TASK DATA:
-*-

(** * Dauphine OOP 2025: a verification development

    Shallow embedding of the teaching scripts of the repository, and proofs
    of their contracts:

    - [exercise/s2/s_2_custom_list_part_2.py]: the custom [List] container
      backed by a Python [dict];
    - [theory/s2.py]: the [BankAccount] encapsulation example;
    - [theory/others/s3_extended.py]: the [FinancialAsset] quote update
      with its [NegativePriceException], and the [Option] hierarchy;
    - [exercise/s1/s_1_bs_option.py]: Black-Scholes prices and Greeks.

    Python objects are records; a method that mutates its receiver is a
    function in a state-and-exception monad over the receiver, a method that
    only reads it returns a value or an exception. Python [int] is [Z] and
    Python [float] is read with exact real arithmetic ([R]); a quotient
    whose dividend is a [numpy.float64] follows numpy, where a zero divisor
    gives an infinity or nan instead of [ZeroDivisionError]. The first part
    of the file is the embedding, the second part the proofs. *)

From Stdlib Require Import ZArith List Bool String Lia.
From Stdlib Require Import DecimalString.
From Stdlib Require Import Reals Lra.
Import ListNotations.

(** ** scipy.stats.norm: the standard normal law

    [norm.pdf] and [norm.cdf] belong to SciPy, not to the repository. They
    are read as the exact density and distribution function of the standard
    normal law: [pdf x = exp (- x^2 / 2) / sqrt (2 PI)], and [cdf x] is
    one half plus the integral of [pdf] from [0] to [x]. *)
Module norm.
Local Open Scope R_scope.

(** The unnormalised density [exp (- t^2 / 2)]. *)
Definition gauss (t : R) : R := exp (- (t * t) / 2).

Lemma gauss_continuity : continuity gauss.
Proof. unfold gauss. reg. Qed.

(** [gauss] is Riemann integrable between any two bounds. *)
Lemma gauss_integrable (a b : R) : Riemann_integrable gauss a b.
Proof.
  destruct (Rle_dec a b) as [Hab|Hba].
  - apply continuity_implies_RiemannInt; [exact Hab|].
    intros x _. apply gauss_continuity.
  - apply RiemannInt_P1, continuity_implies_RiemannInt; [lra|].
    intros x _. apply gauss_continuity.
Qed.

(** [norm.pdf] *)
Definition pdf (x : R) : R := gauss x / sqrt (2 * PI).

(** [norm.cdf] *)
Definition cdf (x : R) : R :=
  1 / 2 + RiemannInt (gauss_integrable 0 x) / sqrt (2 * PI).

End norm.

Set Implicit Arguments.

(** ** Python exceptions and the state-and-exception monad *)

(** The outcome of a call: a returned value or a raised exception of
    type [E]. *)
Inductive result (E A : Type) : Type :=
| Ok (a : A)
| Raise (e : E).

Arguments Ok {E A} a.
Arguments Raise {E A} e.

(** A method with receiver state [St]: it returns or raises, and leaves
    the receiver in the state reached at that point. *)
Definition M (E St A : Type) : Type := St -> result E A * St.

Definition ret {E St A} (a : A) : M E St A := fun s => (Ok a, s).

Definition raise {E St A} (e : E) : M E St A := fun s => (Raise e, s).

Definition bind {E St A B} (m : M E St A) (k : A -> M E St B) : M E St B :=
  fun s =>
    match m s with
    | (Ok a, s') => k a s'
    | (Raise e, s') => (Raise e, s')
    end.

Definition get_self {E St} : M E St St := fun s => (Ok s, s).

(** [try: body / except: handler], where [handler e] is [None] for an
    exception that no [except] clause matches. *)
Definition try_except {E St A} (body : M E St A)
    (handler : E -> option (M E St A)) : M E St A :=
  fun s =>
    match body s with
    | (Ok a, s') => (Ok a, s')
    | (Raise e, s') =>
        match handler e with
        | Some h => h s'
        | None => (Raise e, s')
        end
    end.

Declare Scope py_scope.
Delimit Scope py_scope with py.
Notation "x <- m ;; k" := (bind m (fun x => k))
  (at level 61, m at next level, right associativity) : py_scope.
Notation "m ;;; k" := (bind m (fun _ => k))
  (at level 61, right associativity) : py_scope.

(** The built-in exceptions the modelled code can raise. *)
Inductive exn : Type :=
| IndexError (msg : string)
| KeyError (key : Z)
| TypeError
| ZeroDivisionError
| ValueError.

(** [for i in xs: body i] *)
Fixpoint for_each {E St I} (xs : list I) (body : I -> M E St unit)
    : M E St unit :=
  match xs with
  | [] => ret tt
  | i :: xs' => bind (body i) (fun _ => for_each xs' body)
  end.

(** Python's [range(lo, hi)] on integers. *)
Definition range (lo hi : Z) : list Z :=
  map (fun k => lo + Z.of_nat k)%Z (seq 0 (Z.to_nat (hi - lo))).

(** ** Python's [dict] with integer keys

    A [dict] keeps its entries in insertion order, and [List.remove] and
    [List.get_index] iterate over [items()], so the mapping is embedded as
    an association list in insertion order. *)
Module Dict.
Section Dict.
Variable V : Type.

Definition t : Type := list (Z * V).

(** [{}] *)
Definition empty : t := [].

(** [d.items()] *)
Definition items (d : t) : list (Z * V) := d.

(** [d.keys()] *)
Definition keys (d : t) : list Z := map fst d.

(** [len(d)] *)
Definition len (d : t) : Z := Z.of_nat (List.length d).

(** [d[k]], [None] standing for [KeyError]. *)
Fixpoint get (d : t) (k : Z) : option V :=
  match d with
  | [] => None
  | (k', v) :: d' => if (k =? k')%Z then Some v else get d' k
  end.

(** [d[k] = v]: an existing key keeps its place, a new key goes last. *)
Fixpoint set (d : t) (k : Z) (v : V) : t :=
  match d with
  | [] => [(k, v)]
  | (k', v') :: d' =>
      if (k =? k')%Z then (k, v) :: d' else (k', v') :: set d' k v
  end.

(** [del d[k]] once the key is known to be present. *)
Fixpoint del (d : t) (k : Z) : t :=
  match d with
  | [] => []
  | (k', v') :: d' => if (k =? k')%Z then d' else (k', v') :: del d' k
  end.

(** Keys are unique in a [dict]. *)
Definition wf (d : t) : Prop := NoDup (keys d).

End Dict.
End Dict.

(** ** exercise/s2/s_2_custom_list_part_2.py *)
Module s_2_custom_list_part_2.
Section CustomList.
Local Open Scope Z_scope.
Local Open Scope py_scope.

(** The type of the stored elements, with Python's [==] on it and [str]. *)
Variable A : Type.
Variable A_eqb : A -> A -> bool.
Variable str : A -> string.

(** class List: the attributes [_elements] and [_count]. *)
Record List : Type := mkList {
  _elements : Dict.t A;
  _count : Z
}.

(** A method of [List]; it can raise a built-in exception. *)
Definition Method (R : Type) : Type := M exn List R.

(** [self._elements[k]] *)
Definition elements_getitem (k : Z) : Method A :=
  fun self =>
    match Dict.get (_elements self) k with
    | Some v => (Ok v, self)
    | None => (Raise (KeyError k), self)
    end.

(** [self._elements[k] = v] *)
Definition elements_setitem (k : Z) (v : A) : Method unit :=
  fun self => (Ok tt, mkList (Dict.set (_elements self) k v) (_count self)).

(** [self._elements.pop(k)] *)
Definition elements_pop (k : Z) : Method A :=
  fun self =>
    match Dict.get (_elements self) k with
    | Some v => (Ok v, mkList (Dict.del (_elements self) k) (_count self))
    | None => (Raise (KeyError k), self)
    end.

(** [del self._elements[k]] *)
Definition elements_del (k : Z) : Method unit :=
  _ <- elements_pop k ;; ret tt.

(** [self._count += n] *)
Definition count_add (n : Z) : Method unit :=
  fun self => (Ok tt, mkList (_elements self) (_count self + n)).

(** [List()] *)
Definition __init__ : List := mkList (Dict.empty A) 0.

(** [List.append] *)
Definition append (element : A) : Method unit :=
  self <- get_self ;;
  elements_setitem (_count self) element ;;;
  count_add 1.

(** The loop shared by [remove] and [pop]:
    [for i in range(index, self._count):
         self._elements[i] = self._elements.pop(i + 1)] *)
Definition shift_down (index : Z) : Method unit :=
  self <- get_self ;;
  for_each (range index (_count self))
    (fun i => v <- elements_pop (i + 1) ;; elements_setitem i v).

(** The first item of [items] whose element equals [value]. *)
Fixpoint find_item (items : list (Z * A)) (value : A) : option Z :=
  match items with
  | [] => None
  | (index, element) :: items' =>
      if A_eqb element value then Some index else find_item items' value
  end.

(** [List.remove]: the body runs for the first matching item, then the
    loop is left by [break]. *)
Definition remove (value : A) : Method unit :=
  self <- get_self ;;
  match find_item (Dict.items (_elements self)) value with
  | Some index =>
      elements_del index ;;;
      count_add (-1) ;;;
      shift_down index
  | None => ret tt
  end.

(** [List.pop] *)
Definition pop (index : Z) : Method A :=
  self <- get_self ;;
  if (index <? 0) || (index >=? _count self)
  then raise (IndexError "Out of bond Index")
  else
    element <- elements_pop index ;;
    count_add (-1) ;;;
    shift_down index ;;;
    ret element.

(** [List.get_index] *)
Definition get_index (value : A) : Method Z :=
  self <- get_self ;;
  match find_item (Dict.items (_elements self)) value with
  | Some index => ret index
  | None => ret (-1)
  end.

(** [", ".join(parts)] *)
Fixpoint join (sep : string) (parts : list string) : string :=
  match parts with
  | [] => EmptyString
  | [p] => p
  | p :: parts' => (p ++ sep ++ join sep parts')%string
  end.

(** [str(self._elements[i]) for i in range(self._count)] *)
Fixpoint str_items (indices : list Z) : Method (list string) :=
  match indices with
  | [] => ret []
  | i :: indices' =>
      v <- elements_getitem i ;;
      rest <- str_items indices' ;;
      ret (str v :: rest)
  end.

(** [List.__str__] *)
Definition __str__ : Method string :=
  self <- get_self ;;
  parts <- str_items (range 0 (_count self)) ;;
  ret ("[" ++ join ", " parts ++ "]")%string.

(** [List.__len__] *)
Definition __len__ : Method Z :=
  self <- get_self ;; ret (_count self).

(** [List.__getitem__] *)
Definition __getitem__ (index : Z) : Method A :=
  self <- get_self ;;
  if (index <? 0) || (index >=? _count self)
  then raise (IndexError "Out of bond Index")
  else elements_getitem index.

(** [List.__setitem__] *)
Definition __setitem__ (index : Z) (value : A) : Method unit :=
  self <- get_self ;;
  if (index <? 0) || (index >=? _count self)
  then raise (IndexError "Out of bond Index")
  else elements_setitem index value.

(** What can stand on the right of [+]: another custom [List], or a value
    of a type the exercise does not support. *)
Inductive operand : Type :=
| CustomList (l : List)
| BuiltinList (xs : list A)
| PyInt (z : Z)
| PyStr (s : string)
| PyNone.

(** What a binary special method can hand back. *)
Inductive value : Type :=
| VNone
| VNotImplemented
| VList (l : List).

(** [List.__add__]: the body is [pass], so the method returns [None].
    The state holds both objects the method has a reference to. *)
Definition __add__ : M exn (List * operand) value :=
  ret VNone.

(** [self + other]: Python calls [type(self).__add__(self, other)] and
    keeps what it returns unless that is [NotImplemented]; none of the
    operand types has a reflected [__radd__] taking a custom [List], so
    [NotImplemented] ends in [TypeError]. *)
Definition binary_add : M exn (List * operand) value :=
  r <- __add__ ;;
  match r with
  | VNotImplemented => raise TypeError
  | v => ret v
  end.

-*-

WHAT TO WORK ON:
Could you return exactly the lines above from the line with "Variable A_eqb : A -> A -> bool." to the line with "(** [self._elements[k] = v] *)", both included, and nothing else?

THE COMPLETED TASK:
Variable A_eqb : A -> A -> bool.
Variable str : A -> string.

(** class List: the attributes [_elements] and [_count]. *)
Record List : Type := mkList {
  _elements : Dict.t A;
  _count : Z
}.

(** A method of [List]; it can raise a built-in exception. *)
Definition Method (R : Type) : Type := M exn List R.

(** [self._elements[k]] *)
Definition elements_getitem (k : Z) : Method A :=
  fun self =>
    match Dict.get (_elements self) k with
    | Some v => (Ok v, self)
    | None => (Raise (KeyError k), self)
    end.

(** [self._elements[k] = v] *)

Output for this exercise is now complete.